**What you need to do:**
Print every line of the listing below, starting with the line that holds "NewPipelineRetentionReconciler; NewVariablesReconciler false;" and going on through the line that holds "intros l. refine", both included, and print nothing else.

**Given records:**
◇ ◇ ◇ ◇ ◇ ◇ ◇

Lemma apply_quiet_registry {W} (h : handler GitLabE W) (r : OperationsRegistry) project cfg w results :
  stable_reads h -> all_dry_run r -> all_quiet cfg r ->
  (run h (PlanProject r project cfg) w).1 = (results, None) ->
  Forall (fun x => pl_HasChanges x = false) results ->
  Forall (fun c => is_read (projT2 c) = true) (calls h (ApplyProject r project cfg) w) /\
  (run h (ApplyProject r project cfg) w).2 = w.
Proof.
  intros Hs Hd Hq Hp Hc.
  assert (Forall (fun c => is_read (projT2 c) = true) (calls h (ApplyProject r project cfg) w)) as Hreads.
  { eapply (runOps_quiet h (fun op => op_Plan op cfg project)); [done| |exact Hp|done].
    intros op Hop. pose proof (OrderedOperations_Forall DryRun r op Hd Hop) as H1.
    pose proof (OrderedOperations_Forall (quiet_under cfg) r op Hq Hop project) as [H2 H3].
    split_and!; [apply plan_reads|done|done]. }
  split; [done|]. by apply run_calls_reads.
Qed.

(** ** Properties *)

(** The order of the operations is determined: whatever order Go's map
    iteration yields the registered operations in, and whatever algorithm
    sorts them by [Order] and then [Name], the result is the same list, a
    sorted permutation of the registered operations. *)
Theorem OrderedOperations_deterministic (r : OperationsRegistry) (l : list GovernanceOperation) :
  well_named r -> l ≡ₚ snd <$> map_to_list r -> StronglySorted op_le l ->
  l = OrderedOperations r /\ StronglySorted op_le (OrderedOperations r).
Proof.
  intros Hr Hl Hs. split; [by apply ordered_unique|]. apply StronglySorted_merge_sort; apply _.
Qed.

Lemma OrderedOperations_deterministic_witness :
  let l := [NewPushRulesReconciler; NewProtectedBranchesReconciler 10; NewProjectSettingsReconciler;
            NewTargetBranchRulesReconciler; NewPipelineRetentionReconciler; NewVariablesReconciler false;
            NewComplianceReconciler] in
  l = OrderedOperations demo_registry.
Proof.
  intros l. refine (proj1 (OrderedOperations_deterministic demo_registry l demo_registry_named _ _)).
  - unfold demo_registry. cbn [foldl]. rewrite !Register_perm by reflexivity. reflexivity.
  - repeat constructor.
Defined.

◇ ◇ ◇ ◇ ◇ ◇ ◇

**Result:**
            NewTargetBranchRulesReconciler; NewPipelineRetentionReconciler; NewVariablesReconciler false;
            NewComplianceReconciler] in
  l = OrderedOperations demo_registry.
Proof.
  intros l. refine (proj1 (OrderedOperations_deterministic demo_registry l demo_registry_named _ _)).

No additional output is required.